Schools in England to benefit from 10-year government rebuilding programme
Some of England’s crumbling schools and colleges are to benefit from a 10-year rebuilding programme under plans to be set out by the prime minister on Monday.
Representing the first major rebuilding programme to be launched since 2014, schools will benefit from additional investment.
Schools and colleges will also receive funding this year to refurbish buildings in order to continue raising standards across the country.
The first wave of money will be spent in former red wall communities in the North and Midlands where voters showed their support for the Conservatives in the 2019 general election.
Boris Johnson said: “All children deserve the best possible start in life – regardless of their background or where they live.

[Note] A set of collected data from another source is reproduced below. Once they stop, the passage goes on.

(** Setting a value returns; a value out of range is refused without a trace. *)
Lemma set_tristate_returns t :
  exists s', sym_set_tristate_value K (sym_calc_value K fuel) i t s =
    Some (bool_decide (sv_tri (curr (syms s i)) = t) || allowed K i s t, s') /\
    (bool_decide (sv_tri (curr (syms s i)) = t) || allowed K i s t = false -> s' = s).
Proof using All.
  assert (wp (sym_set_tristate_value K (sym_calc_value K fuel) i t)
    (fun b s' => b = bool_decide (sv_tri (curr (syms s i)) = t) || allowed K i s t /\
                 (b = false -> s' = s)) s) as (b & s' & Hrun & -> & Hs); [|by exists s'].
  unfold sym_set_tristate_value. wp_step. wp_step. wp_step. rewrite (proj2 Hord).
  cbn [andb]. case_decide as Eo.
  - apply wp_ret. unfold mark_user. wp_step. wp_step. wp_step. apply wp_ret. wp_step. wp_step.
    wp_step. rewrite bool_decide_true by done. apply wp_ret. by apply wp_ret.
  - eapply wp_run; [apply within_range_run|]. rewrite bool_decide_false by done. cbn [orb].
    destruct (allowed K i s t); [|by apply wp_ret].
    unfold mark_user. wp_step. wp_step. wp_step. apply wp_ret.
    wp_step. wp_step. wp_step. cbn [negb when]. set (s2 := updated i _ _).
    assert (chosen s i t s2) as Hch.
    { unfold s2. split; rewrite ?syms_updated_eq; try done.
      intros k Hk. by rewrite !syms_updated_ne. }
    pose proof (chosen_wf K s i HU Hty Hord t s2 Hch) as HU2.
    pose proof (kconfig_value_solution K (choices_of s2) rank Hwf HU2) as Ha2.
    wp_use (clear_wp K rank Hwf R fuel Hf); [auto|by eapply chosen_quiet|done|done|].
    intros _ s3 _. by apply wp_ret.
Qed.
End Toggle.
Lemma check_all_found l fuel s n s' :
  (forall k, f_check (s k) = false) -> good s ->
  check_all K true fuel l s = Some (n, s') ->
  match n with
  | O => good s' /\ (forall k, f_check (s' k) = false) /\
         (forall k, black s k -> black s' k) /\ forall i, i ∈ l -> black s' i
  | S _ => exists k, tc (depends K) k k
  end.
Proof using Hclosed Hplain K N.
  revert s n. induction l as [|i l IH]; intros s n Hs Hg; simpl.
  { intros [= <- <-]. split_and!; [done..|]. by intros i ?%not_elem_of_nil. }
  destruct (sym_check_deps K true fuel (Sym i) s) as [[r s1]|] eqn:E; [|done].
  apply check_deps_found in E; [|done|].
  2: { intros j _ k Hk. by rewrite Hs in Hk. }
  destruct (check_all K true fuel l s1) as [[n1 s2]|] eqn:E2; [|done].
  destruct r as [y|]; simpl in E.
  - intros [= <- <-]. destruct E as (k & _ & Hk). by exists k.
  - intros [= <- <-]. destruct E as (Hg1 & [Kc Kb] & Hb1).
    apply IH in E2; [|intros k; by rewrite Kc|done]. destruct n1 as [|n1]; [|done].
    destruct E2 as (Hg2 & Hs2 & Hk2 & Hb2). split_and!; [done..|auto|].
    intros j [<-|Hj]%elem_of_cons; [|by apply Hb2]. apply Hk2, Hb1. left.
Qed.

Lemma check_all_total fatal l fuel s :
  (forall i, i ∈ l -> i < N) -> unchecked s < fuel ->
  exists n s', check_all K fatal fuel l s = Some (n, s').
Proof using Hclosed Hplain.
  revert s. induction l as [|i l IH]; intros s Hl Hf; simpl; [by exists 0, s|].
  destruct (check_deps_total fatal fuel (Sym i) s) as (r & s1 & -> & Hg); [apply Hl; left|done|].
  destruct (IH s1) as (n & s2 & ->).
  - intros j Hj. apply Hl. by right.
  - apply unchecked_grows in Hg. lia.
  - by eexists _, _.
Qed.
End Search.

(** C12: The dependency check of [conf_parse] on a configuration of [N] symbols
    without choices returns.  When [recursive_is_error] is set (conf --fatalrecursive),
    it reports an error exactly when some symbol depends on itself through a chain of
    dependencies, and when it reports none there is a rank that decreases along every
    dependency.  When it is not set, which is the default, no configuration is reported
    as an error: a cycle is only printed. *)
Theorem sym_check_deps_correct (K : kconfig) (recursive_is_error : bool) (N : nat) (l : list nat)
    (Hclosed : forall i j, i < N -> depends K i j -> j < N)
    (Hplain : forall i, k_choice (k_syms K i) = false /\ k_choice_value (k_syms K i) = false)
    (Hl : forall i, i ∈ l <-> i < N) :
  exists n s', check_all K recursive_is_error (S N) l unmarked = Some (n, s') /\
    if recursive_is_error
    then (n <> 0 -> exists k, tc (depends K) k k) /\
         (n = 0 -> exists rk, forall i j, i < N -> depends K i j -> rk j < rk i)
    else n = 0.
Proof.
  assert (good K unmarked) as Hg.
  { split; [done|]. exists (fun _ => 0). by intros i [? ?]. }
  destruct (check_all_total K N Hclosed Hplain recursive_is_error l (S N) unmarked) as (n & s' & E).
  - intros i. apply Hl.
  - apply (Nat.le_lt_trans _ N); [|lia]. unfold unchecked.
    etrans; [apply List.filter_length_le|]. by rewrite length_seq.
  - exists n, s'. split; [done|].
    destruct recursive_is_error; [|by apply (check_all_tolerant K Hplain _ _ unmarked _ _ ltac:(done) E)].
    pose proof (check_all_found K N Hclosed Hplain l (S N) unmarked n s' ltac:(done) Hg E) as Hf. split.
    + intros Hn. by destruct n.
    + intros ->. destruct Hf as ([_ [rk Hr]] & _ & _ & Hb). exists rk. intros i j Hi Hj.
      by apply (Hr i); [apply Hb, Hl|].
Qed.

(** A small configuration: A, B depends on A, C depends on B and B = A. *)
Definition chain : kconfig :=
  KConfig (fun i => match i with
    | 1 => Demo.plain (str "B") S_BOOLEAN [Demo.prompt (Some (Demo.the 0))]
    | 2 => SymDesc (str "C") S_BOOLEAN false false false [Demo.prompt None]
             (Some (E_AND (Demo.the 1) (E_COMP E_EQUAL (Sym 1) (Sym 0)))) None None
    | 0 => Demo.plain (str "A") S_BOOLEAN [Demo.prompt None]
    | _ => Demo.plain [] S_UNKNOWN []
    end) symbol_no.
Lemma prints_symbol w l i :
  prints w l -> known i -> k_choice (k_syms K i) = false -> f_write (syms s i) = true ->
  written w i = false ->
  visits [i] w (mark i (if decide (k_type (k_syms K i) = S_UNKNOWN) then [] else sym_line K s i) w).
Proof using Hs K calc find s.
  intros [H1 H2 H3 H4 H5] [Hsave Hfind] Hc Hw Hn. split.
  2: { intros k. simpl. case_decide; subst; set_solver. }
  case_decide as Hu.
  - exists l. split; simpl; rewrite ?app_nil_r; try done.
    + intros k. rewrite H4. case_decide; subst; [|done]. by split; intros [? ?].
    + intros k. case_decide; [by subst|apply H5].
  - exists (l ++ [inr i]). split; simpl; rewrite ?omap_app; simpl.
    + rewrite H1, map_app, concat_app. simpl. by rewrite app_nil_r.
    + apply Forall_app. split; [done|]. constructor; [by split_and!|constructor].
    + apply NoDup_app. split_and!; [done| |apply NoDup_singleton].
      intros k Hk ->%list_elem_of_singleton. apply H4 in Hk as [Hk _]. congruence.
    + intros k. rewrite elem_of_app, H4, list_elem_of_singleton. case_decide; naive_solver.
    + intros k. case_decide; [by subst|apply H5].
Qed.

Lemma skipped_title t :
  plain_text t ->
  Forall (fun t => is_line t /\ skipped K find t) [[10]; [35; 10]; 35 :: 32 :: t ++ [10]; [35; 10]].
Proof using Hs K calc find s.
  intros [H10 Hp]. rewrite !Forall_cons.
  split_and!; try done; try apply is_line_newline; try apply is_line_hash.
  - apply (is_line_end (35 :: 32 :: t)). set_solver.
  - by apply skipped_comment.
Qed.
Lemma split_clause_sizes : forall s nest prev,
  Forall (fun p => length p <= length prev + length s /\ commas p <= commas prev + commas s)%nat (split_clause nest prev s) /\
  (0 < length (split_clause nest prev s) <= 1 + commas s)%nat.
Proof.
  induction s as [|c s IH]; intros nest prev; simpl; [split; [repeat constructor; lia|lia]|].
  assert (forall m, Forall (fun p => length p <= length prev + S (length s) /\ commas p <= commas prev + commas (c :: s))%nat
      (split_clause m (prev ++ [c]) s) /\ (0 < length (split_clause m (prev ++ [c]) s) <= 1 + commas (c :: s))%nat) as Hrest.
  { intros m. destruct (IH m (prev ++ [c])) as [Hf Hl]. rewrite commas_app, length_app in Hf. rewrite !commas_cons in *.
    change (commas []) with O in Hf. simpl length in Hf. split; [|case_match; lia].
    eapply Forall_impl; [exact Hf|]. simpl. intros p [? ?]. case_match; lia. }
  destruct ((nest =? 0) && (c =? 44)) eqn:Hc; [|by repeat case_match].
  apply andb_prop in Hc as [_ ->%Z.eqb_eq]. destruct (IH nest []) as [Hf Hl]. rewrite commas_cons. simpl.
  split; [|lia]. constructor; [lia|]. eapply Forall_impl; [exact Hf|]. simpl. intros p [? ?].
  change (commas []) with O in *. lia.
Qed.
Lemma ntohl_lor x y : ntohl (Z.lor x y) = Z.lor (ntohl x) (ntohl y).
Proof.
  apply htonl_inj; [apply ntohl_word|apply is_word_lor; [lia|apply ntohl_word..]|].
  rewrite htonl_ntohl. unfold htonl. rewrite enc_lor.
  assert (forall z, enc BE 4 (ntohl z) = enc byte_order 4 z) as He.
  { intros z. unfold ntohl. rewrite <- (length_enc byte_order 4 z) at 1.
    apply enc_dec, enc_range. }
  rewrite !He, <- enc_lor. symmetry. apply dec_enc.
Qed.

(** ** Blocks *)

Lemma block4_eq p : 2 <= p <= 32 -> block4 p = Some (2 ^ (32 - p)).
Proof.
  intros Hp. unfold block4, shl1, u32. rewrite wrap_small by (unfold is_word; lia).
  by rewrite (proj2 (Z.leb_le _ _)) by lia.
Qed.

Lemma block4_bounds p : 1 <= p <= 32 -> 0 < 2 ^ (32 - p) < 2 ^ 32.
Proof.
  intros. split; [apply Z.pow_pos_nonneg; lia|apply Z.pow_lt_mono_r; lia].
Qed.

(** The mask, where it is defined. *)
Definition mask_of (p : Z) : Z := u32 (Z.lnot (Z.ones (32 - p))).

Lemma mask4_of p : 2 <= p <= 32 -> mask4 p = Some (mask_of p).
Proof. intros. unfold mask4. rewrite block4_eq by done. unfold mask_of. by rewrite Z.ones_equiv. Qed.

Lemma mask_of_word p : is_word 32 (mask_of p).
Proof. apply wrap_range. lia. Qed.

Lemma mask_of_eq p : 1 <= p <= 32 -> mask_of p = 2 ^ 32 - 2 ^ (32 - p).
Proof.
  intros Hp. unfold mask_of. rewrite Z.ones_equiv. unfold u32, wrap, Z.lnot.
  pose proof (block4_bounds p Hp). symmetry. apply Z.mod_unique_pos with (-1); lia.
Qed.

(** The network part and the last address of a block. *)
Definition floor_to (k x : Z) : Z := x / 2 ^ k * 2 ^ k.

Lemma land_mask_of p x :
  1 <= p <= 32 -> is_word 32 x -> Z.land x (mask_of p) = floor_to (32 - p) x.
Proof.
  intros Hp Hx. unfold mask_of. rewrite <- (wrap_small 32 x) at 1 by done.
  unfold u32. rewrite <- wrap_land by lia.
  rewrite <- Z.ldiff_land, Z.ldiff_ones_r, Z.shiftl_mul_pow2, Z.shiftr_div_pow2 by lia.
  apply wrap_small. unfold is_word, floor_to in *. pose proof (block4_bounds p Hp).
  pose proof (Z.mul_div_le x (2 ^ (32 - p))). pose proof (Z.div_pos x (2 ^ (32 - p))). nia.
Qed.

“As we bounce back from the pandemic, it’s important we lay the foundations for a country where everyone has the opportunity to succeed, with our younger generations front and centre of this mission.
“This major new investment will make sure our schools and colleges are fit for the future, with better facilities and brand new buildings so that every child gets a world-class education.”

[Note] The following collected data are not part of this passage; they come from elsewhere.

(* ===== verification/MapCalc.v ===== *)
(** * MAP rules: package/network/ipv6/map/src/mapcalc.c

    mapcalc turns the rules of MAP-E, MAP-T and lightweight 4over6 into the
    addresses and port sets of this router.  Addresses are lists of bytes in
    network order.  What ubus reports ([dump]) is the parsed list of interfaces;
    the address conversions and the width of long come from [Target].  An
    access outside an object or through NULL is [None]; a bit count that is
    negative is a huge [size_t], hence also [None].  Messages on stderr are not
    modelled. *)
From stdpp Require Import options.
From S2P Require Import Prelude CLib Owip.

(** ** Bit-wise memory operations *)

(** [memcmp]; only its sign is used. *)
Fixpoint memcmp (a b : list Z) : Z :=
  match a, b with
  | x :: a', y :: b' => if x =? y then memcmp a' b' else x - y
  | _, _ => 0
  end.

Definition bmemcmp (a b : list Z) (bits : Z) : option Z :=
  if bits <? 0 then None else
  let bytes := Z.to_nat (bits / 8) in
  let bits := bits mod 8 in
  x ← mem_read a 0 bytes;
  y ← mem_read b 0 bytes;
  let res := memcmp x y in
  if (res =? 0) && (0 <? bits)
  then ca ← a !! bytes; cb ← b !! bytes;
       Some (Z.shiftr ca (8 - bits) - Z.shiftr cb (8 - bits))
  else Some res.

Definition bmemcpy (a b : list Z) (bits : Z) : option (list Z) :=
  if bits <? 0 then None else
  let bytes := Z.to_nat (bits / 8) in
  let bits := bits mod 8 in
  x ← mem_read b 0 bytes;
  a ← mem_write a 0 x;
  if 0 <? bits
  then let mask := u8 (Z.shiftl 1 (8 - bits) - 1) in
       ca ← a !! bytes; cb ← b !! bytes;
       mem_write a bytes [u8 (Z.lor (Z.land ca mask) (Z.land (Z.lnot mask) cb))]
  else Some a.

(** [buf] has eight bytes. *)
Definition bmemcpys64 (a b : list Z) (frombits nbits : Z) : option (list Z) :=
  if (frombits <? 0) || (nbits <? 0) then None else
  let frombyte := Z.to_nat (frombits / 8) in
  let tobyte := Z.to_nat ((frombits + nbits) / 8) in
  x ← mem_read b frombyte (tobyte - frombyte + 1);
  buf ← mem_write (replicate 8 0) 0 x;
  let buf := enc BE 8 (u64 (Z.shiftl (dec BE buf) (frombits mod 8))) in
  bmemcpy a buf nbits.

(** ** Rules *)

Definition in_any : list Z := replicate 4 0.
Definition in6_any : list Z := replicate 16 0.

(** The variables of an iteration of [main] that the options set. *)
Record rule := Rule {
  lw4o6 : bool; fmr : bool; ealen : Z; prefix4len : Z; prefix6len : Z; pdlen : Z;
  ipv4prefix : list Z; ipv6prefix : list Z; pd : list Z;
  offset : Z; psidlen : Z; psid : Z; dmr : option cstr; br : option cstr }.

Definition initial : rule :=
  Rule false false (-1) 32 (-1) (-1) in_any in6_any in6_any (-1) (-1) (-1) None None.

Definition set_lw4o6 v r := Rule v (fmr r) (ealen r) (prefix4len r) (prefix6len r) (pdlen r) (ipv4prefix r) (ipv6prefix r) (pd r) (offset r) (psidlen r) (psid r) (dmr r) (br r).
Definition set_fmr v r := Rule (lw4o6 r) v (ealen r) (prefix4len r) (prefix6len r) (pdlen r) (ipv4prefix r) (ipv6prefix r) (pd r) (offset r) (psidlen r) (psid r) (dmr r) (br r).
Definition set_ealen v r := Rule (lw4o6 r) (fmr r) v (prefix4len r) (prefix6len r) (pdlen r) (ipv4prefix r) (ipv6prefix r) (pd r) (offset r) (psidlen r) (psid r) (dmr r) (br r).
Definition set_prefix4len v r := Rule (lw4o6 r) (fmr r) (ealen r) v (prefix6len r) (pdlen r) (ipv4prefix r) (ipv6prefix r) (pd r) (offset r) (psidlen r) (psid r) (dmr r) (br r).
Definition set_prefix6len v r := Rule (lw4o6 r) (fmr r) (ealen r) (prefix4len r) v (pdlen r) (ipv4prefix r) (ipv6prefix r) (pd r) (offset r) (psidlen r) (psid r) (dmr r) (br r).
Definition set_pdlen v r := Rule (lw4o6 r) (fmr r) (ealen r) (prefix4len r) (prefix6len r) v (ipv4prefix r) (ipv6prefix r) (pd r) (offset r) (psidlen r) (psid r) (dmr r) (br r).
Definition set_ipv4prefix v r := Rule (lw4o6 r) (fmr r) (ealen r) (prefix4len r) (prefix6len r) (pdlen r) v (ipv6prefix r) (pd r) (offset r) (psidlen r) (psid r) (dmr r) (br r).
Definition set_ipv6prefix v r := Rule (lw4o6 r) (fmr r) (ealen r) (prefix4len r) (prefix6len r) (pdlen r) (ipv4prefix r) v (pd r) (offset r) (psidlen r) (psid r) (dmr r) (br r).
Definition set_pd v r := Rule (lw4o6 r) (fmr r) (ealen r) (prefix4len r) (prefix6len r) (pdlen r) (ipv4prefix r) (ipv6prefix r) v (offset r) (psidlen r) (psid r) (dmr r) (br r).
Definition set_offset v r := Rule (lw4o6 r) (fmr r) (ealen r) (prefix4len r) (prefix6len r) (pdlen r) (ipv4prefix r) (ipv6prefix r) (pd r) v (psidlen r) (psid r) (dmr r) (br r).
Definition set_psidlen v r := Rule (lw4o6 r) (fmr r) (ealen r) (prefix4len r) (prefix6len r) (pdlen r) (ipv4prefix r) (ipv6prefix r) (pd r) (offset r) v (psid r) (dmr r) (br r).
Definition set_psid v r := Rule (lw4o6 r) (fmr r) (ealen r) (prefix4len r) (prefix6len r) (pdlen r) (ipv4prefix r) (ipv6prefix r) (pd r) (offset r) (psidlen r) v (dmr r) (br r).
Definition set_dmr v r := Rule (lw4o6 r) (fmr r) (ealen r) (prefix4len r) (prefix6len r) (pdlen r) (ipv4prefix r) (ipv6prefix r) (pd r) (offset r) (psidlen r) (psid r) v (br r).
Definition set_br v r := Rule (lw4o6 r) (fmr r) (ealen r) (prefix4len r) (prefix6len r) (pdlen r) (ipv4prefix r) (ipv6prefix r) (pd r) (offset r) (psidlen r) (psid r) (dmr r) v.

The government has committed to spend more than £1bn to fund the first 50 projects starting this year.
The projects will be confirmed in the autumn, and construction on the first sites will begin from September 2021.
Earlier this month, Education Secretary Gavin Williamson announced a £1bn COVID catch-up plan to tackle the impact of lost teaching time, a move which did not extend to colleges.

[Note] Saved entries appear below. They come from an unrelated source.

(* ===== verification/MapProps.v ===== *)
(** * Theorems about MAP rules *)

From stdpp Require Import options.
From Stdlib Require Import Sorted.
From stdpp Require Import sets options.
From S2P Require Import Prelude CLib Bits Owip OwipMain MapCalc.

Lemma mem_read_0 m n : (n <= length m)%nat -> mem_read m 0 n = Some (take n m).
Proof. intros H. unfold mem_read. rewrite decide_True by lia. by rewrite drop_0. Qed.

Lemma mem_write_0 a x m : length a = length x -> mem_write (a ++ m) 0 x = Some (x ++ m).
Proof.
  intros H. unfold mem_write. rewrite decide_True by (rewrite length_app; lia).
  by rewrite take_0, <- H, Nat.add_0_l, drop_app_length.
Qed.

Lemma mem_write_1 a x m y : mem_write (a ++ x :: m) (length a) [y] = Some (a ++ y :: m).
Proof.
  unfold mem_write. rewrite decide_True by (rewrite length_app; simpl; lia).
  rewrite take_app_length. simpl. do 2 f_equal. rewrite <- drop_drop, drop_app_length. done.
Qed.

(** The mixed byte of [bmemcpy]. *)
Definition mix (r x y : Z) : Z :=
  let mask := u8 (Z.shiftl 1 (8 - r) - 1) in u8 (Z.lor (Z.land x mask) (Z.land (Z.lnot mask) y)).

Ltac eighth r H :=
  assert (r = 1 \/ r = 2 \/ r = 3 \/ r = 4 \/ r = 5 \/ r = 6 \/ r = 7) as H by lia;
  destruct H as [-> | [-> | [-> | [-> | [-> | [-> | -> ]]]]]].

Lemma mix_bits r x y :
  0 < r < 8 -> byte_bits (mix r x y) = take (Z.to_nat r) (byte_bits y) ++ drop (Z.to_nat r) (byte_bits x).
Proof.
  intros Hr. unfold mix, byte_bits, u8, wrap.
  eighth r H; rewrite !Z.mod_pow2_bits_low by lia; rewrite !Z.lor_spec, !Z.land_spec; simpl;
    by rewrite ?andb_true_r, ?andb_false_r, ?orb_false_r.
Qed.

Lemma mix_word r x y : is_word 8 (mix r x y).
Proof. apply wrap_range. lia. Qed.

Definition bytes := Forall (is_word 8).

(** A byte string cut at bit [k]. *)
Lemma cut_bytes (l : list Z) k :
  0 <= k <= 8 * Z.of_nat (length l) ->
  exists l1 l2, l = l1 ++ l2 /\ length l1 = Z.to_nat (k / 8) /\
    (0 < k mod 8 -> exists x l3, l2 = x :: l3).
Proof.
  intros Hk. exists (take (Z.to_nat (k / 8)) l), (drop (Z.to_nat (k / 8)) l).
  split; [by rewrite take_drop|]. split; [rewrite length_take; dlia|].
  intros Hr. destruct (drop (Z.to_nat (k / 8)) l) as [|x l3] eqn:E; [|by exists x, l3].
  apply (f_equal length) in E. rewrite length_drop in E. simpl in E. dlia.
Qed.

(** ** [bmemcpy] replaces the first bits *)
Lemma bmemcpy_bits a b k :
  bytes a -> bytes b -> 0 <= k <= 8 * Z.of_nat (length a) -> k <= 8 * Z.of_nat (length b) ->
  exists c, bmemcpy a b k = Some c /\ length c = length a /\ bytes c /\
    bits c = take (Z.to_nat k) (bits b) ++ drop (Z.to_nat k) (bits a).
Proof.
  intros Ha Hb Hka Hkb.
  destruct (cut_bytes a k) as (a1 & a2 & -> & La & Xa); [lia|].
  destruct (cut_bytes b k) as (b1 & b2 & -> & Lb & Xb); [lia|].
  apply Forall_app in Ha as [Ha1 Ha2], Hb as [Hb1 Hb2].
  assert (length a1 = length b1) as Hab by lia.
  assert (Z.to_nat k = 8 * length b1 + Z.to_nat (k mod 8))%nat as Hk by dlia.
  unfold bmemcpy. rewrite (proj2 (Z.ltb_ge k 0)) by lia. rewrite <- Lb.
  rewrite mem_read_0 by (rewrite length_app; lia). rewrite take_app_length. cbn [mbind option_bind].
  rewrite mem_write_0 by done. cbn [mbind option_bind]. rewrite !bits_app, Hk.
  rewrite take_app_add', drop_app_add' by (rewrite length_bits; lia).
  destruct (Z.ltb_spec 0 (k mod 8)) as [Hr|Hr].
  - destruct (Xa Hr) as (x & a3 & ->). destruct (Xb Hr) as (y & b3 & ->).
    rewrite !list_lookup_middle by done. cbn [mbind option_bind]. fold (mix (k mod 8) x y).
    rewrite mem_write_1. eexists. split; [reflexivity|].
    rewrite !length_app. split; [simpl; lia|]. apply Forall_cons in Ha2 as [_ Ha3].
    split; [apply Forall_app; split; [done|]; apply Forall_cons; split; [apply mix_word|done]|].
    rewrite bits_app. cbn [bits]. assert (0 < k mod 8 < 8) as Hr' by dlia.
    rewrite mix_bits by done. rewrite <- !app_assoc. f_equal.
    assert (Z.to_nat (k mod 8) <= 8)%nat by lia.
    rewrite take_app_le, drop_app_le by done. done.
  - eexists. split; [reflexivity|]. rewrite !length_app. split; [lia|].
    split; [by apply Forall_app|]. rewrite bits_app.
    replace (Z.to_nat (k mod 8)) with 0%nat by dlia. rewrite take_0, drop_0, app_nil_r. done.
Qed.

The Association of Colleges Chief Executive, David Hughes, said: “This is a good first step by the government to support colleges to be central players in the country’s recovery.
“After being excluded from the catch-up funding, colleges needed some good news this week to boost morale.
“Colleges will provide training, skills and education to over two million young people and adults next year, many of whom will need advice, support, and high quality teaching to be able to prepare for what will be a tough labour market.”